What is considered a full charge bookkeeper?
A full charge bookkeeper manages the entire accounting cycle for a business without needing supervision on daily tasks. The “full charge” part means they handle everything from recording transactions to producing financial statements, not just specific functions like data entry or reconciliation.
The typical responsibilities include recording all transactions, categorizing expenses correctly, managing accounts receivable and accounts payable, processing payroll, reconciling bank accounts and credit cards, preparing monthly financial statements, and handling the monthly close. They might also manage sales tax filings and payroll tax deposits depending on the business needs.
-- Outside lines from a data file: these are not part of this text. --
(* ===== verification/WfRouting.v ===== *)
(** * Workflow routes of the coordinator

    Models [workflows/domain/condition.rs], [route.rs] and [workflow.rs] and
    [workflows/engine/evaluator.rs] and [router.rs] of the coordinator: conditions
    on JSON data and the choice of a route by priority.  A JSON object has its
    keys in order, as serde_json keeps it.  Regular expressions are a parameter.
    Actions are executed elsewhere: their type is a parameter. *)

From Stdlib Require Import ZArith Lia Ascii.
From stdpp Require Import base numbers option strings gmap list.
From S2P Require Import Prelude RustStd F64 RustText.

Local Open Scope Z_scope.

(** ** JSON *)

(** [serde_json::Value]; a number is unsigned, negative or a float. *)
Inductive Json : Type :=
  | JNull
  | JBool (b : bool)
  | JPosInt (n : Z)
  | JNegInt (n : Z)
  | JFloat (f : f64)
  | JString (s : string)
  | JArray (l : list Json)
  | JObject (fields : list (string * Json)).

(** [==] on values. *)
Fixpoint json_eqb (a b : Json) : bool :=
  let fix list_eqb (l k : list Json) : bool :=
    match l, k with
    | [], [] => true
    | x :: l', y :: k' => json_eqb x y && list_eqb l' k'
    | _, _ => false
    end in
  let fix fields_eqb (l k : list (string * Json)) : bool :=
    match l, k with
    | [], [] => true
    | (n, x) :: l', (m, y) :: k' => String.eqb n m && json_eqb x y && fields_eqb l' k'
    | _, _ => false
    end in
  match a, b with
  | JNull, JNull => true
  | JBool x, JBool y => Bool.eqb x y
  | JPosInt x, JPosInt y => x =? y
  | JNegInt x, JNegInt y => x =? y
  | JFloat x, JFloat y => f64_eqb x y
  | JString x, JString y => String.eqb x y
  | JArray l, JArray k => list_eqb l k
  | JObject l, JObject k => fields_eqb l k
  | _, _ => false
  end.

(** [Value::get] with a string. *)
Definition json_get (v : Json) (key : string) : option Json :=
  match v with
  | JObject fields => snd <$> (snd <$> list_find (λ f : string * Json, f.1 = key) fields)
  | _ => None
  end.

Definition as_f64 (v : Json) : option f64 :=
  match v with
  | JPosInt n | JNegInt n => Some (f64_of_i64 n)
  | JFloat f => Some f
  | _ => None
  end.

Definition as_str (v : Json) : option string :=
  match v with JString s => Some s | _ => None end.

Definition is_null (v : Json) : bool :=
  match v with JNull => true | _ => false end.

(** ** Conditions *)

Inductive Condition : Type :=
  | Equals (field : string) (value : Json)
  | NotEquals (field : string) (value : Json)
  | GreaterThan (field : string) (value : Json)
  | LessThan (field : string) (value : Json)
  | GreaterThanOrEqual (field : string) (value : Json)
  | LessThanOrEqual (field : string) (value : Json)
  | Contains (field substring : string)
  | Matches (field pattern : string)
  | Exists (field : string)
  | IsNull (field : string)
  | In (field : string) (values : list Json)
  | And (conditions : list Condition)
  | Or (conditions : list Condition)
  | Not (condition : Condition)
  | Always
  | Never.

Inductive RouteError : Type :=
  | FieldNotFound (field : string)
  | NotNumeric
  | NotAString (field : string)
  | BadPattern (pattern : string)
  | EmptyField
  | EmptyConditions
  | EmptyRouteId
  | EmptyRouteName
  | NoActions
  | EmptyWorkflowId
  | EmptyWorkflowName
  | NoRoutes
  | UnknownDefault (id : string)
  | DuplicateRoute (id : string)
  | WorkflowDisabled (name : string).

(** The regex crate: [None] is an invalid pattern. *)
Class RegexCrate : Type := { regex_match : string → string → option bool }.

(** [extract_field]: a path of keys separated by dots. *)
Definition extract_field (data : Json) (field : string) : option Json :=
  foldl (λ cur part, v ← cur; json_get v part) (Some data) (split_char "." field).

Definition f64_leb (a b : f64) : bool := f64_ltb a b || f64_eqb a b.

Definition compare_numeric (cmp : f64 → f64 → bool) (a b : Json) : result RouteError bool :=
  match as_f64 a, as_f64 b with
  | Some x, Some y => Ok (cmp x y)
  | Some x, None => ok_or (s ← as_str b; y ← f64_from_str s; Some (cmp x y)) NotNumeric
  | None, Some y => ok_or (s ← as_str a; x ← f64_from_str s; Some (cmp x y)) NotNumeric
  | None, None => Err NotNumeric
  end.

Section Evaluator.
Context `{RegexCrate}.

Definition field_value (data : Json) (field : string) : result RouteError Json :=
  ok_or (extract_field data field) (FieldNotFound field).

(** [ConditionEvaluator::evaluate]. *)
Fixpoint evaluate (data : Json) (c : Condition) : result RouteError bool :=
  let fix all_of (cs : list Condition) : result RouteError bool :=
    match cs with
    | [] => Ok true
    | c' :: cs' => b ← evaluate data c'; if b : bool then all_of cs' else Ok false
    end in
  let fix any_of (cs : list Condition) : result RouteError bool :=
    match cs with
    | [] => Ok false
    | c' :: cs' => b ← evaluate data c'; if b : bool then Ok true else any_of cs'
    end in
  match c with
  | Equals f v => x ← field_value data f; Ok (json_eqb x v)
  | NotEquals f v => x ← field_value data f; Ok (negb (json_eqb x v))
  | GreaterThan f v => x ← field_value data f; compare_numeric (λ a b, f64_ltb b a) x v
  | LessThan f v => x ← field_value data f; compare_numeric f64_ltb x v
  | GreaterThanOrEqual f v => x ← field_value data f; compare_numeric (λ a b, f64_leb b a) x v
  | LessThanOrEqual f v => x ← field_value data f; compare_numeric f64_leb x v
  | Contains f sub =>
      x ← field_value data f;
      s ← ok_or (as_str x) (NotAString f);
      Ok (if str_find s sub then true else false)
  | Matches f pattern =>
      x ← field_value data f;
      s ← ok_or (as_str x) (NotAString f);
      ok_or (regex_match pattern s) (BadPattern pattern)
  | Exists f => Ok (if extract_field data f then true else false)
  | IsNull f => Ok (match extract_field data f with None => true | Some v => is_null v end)
  | In f vs => x ← field_value data f; Ok (existsb (λ v, json_eqb v x) vs)
  | And cs => all_of cs
  | Or cs => any_of cs
  | Not c' => b ← evaluate data c'; Ok (negb b)
  | Always => Ok true
  | Never => Ok false
  end.

(** [Condition::validate]. *)
Fixpoint validate_condition (c : Condition) : result RouteError unit :=
  let fix all_valid (cs : list Condition) : result RouteError unit :=
    match cs with
    | [] => Ok tt
    | c' :: cs' => _ ← validate_condition c'; all_valid cs'
    end in
  match c with
  | Equals f _ | NotEquals f _ | GreaterThan f _ | LessThan f _ | GreaterThanOrEqual f _
  | LessThanOrEqual f _ | Contains f _ | Exists f | IsNull f | In f _ =>
      if String.eqb f "" then Err EmptyField else Ok tt
  | Matches f pattern =>
      if String.eqb f "" then Err EmptyField
      else match regex_match pattern "" with Some _ => Ok tt | None => Err (BadPattern pattern) end
  | And cs | Or cs =>
      match cs with [] => Err EmptyConditions | _ => all_valid cs end
  | Not c' => validate_condition c'
  | Always | Never => Ok tt
  end.
End Evaluator.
This differs from a staff bookkeeper who might only handle portions of the work or need someone reviewing every entry. A full charge bookkeeper can independently produce accurate books and close out each month without constant oversight. They know when something looks wrong and can investigate discrepancies themselves.
Full charge bookkeepers typically don’t prepare tax returns, provide tax advice, or perform audits. That work belongs to accountants and CPAs. But a competent full charge bookkeeper prepares books that make tax preparation simple. Your accountant receives clean, reconciled financials instead of spending billable hours fixing errors before they can even start your return.
Most small businesses don’t have enough work to justify hiring a full-time full charge bookkeeper as an employee. The salary and benefits don’t make sense when the actual workload might only require 15 or 20 hours per month. This is where an outsourced bookkeeping service provides the same capability without the overhead. You get full charge work done competently without adding headcount.
When evaluating monthly bookkeeping options, the distinction matters. Some services only handle transaction entry and leave everything else to you. Full charge work means the complete cycle gets handled. Your books close on schedule, financial statements are ready when you need them, and you’re not piecing together your financial picture yourself.
If you’re currently managing your own books or using someone who only covers part of the process, upgrading to full charge bookkeeping changes what you can expect from your financial records. The difference is having numbers you can actually use to make decisions versus having data that technically exists but doesn’t tell you much.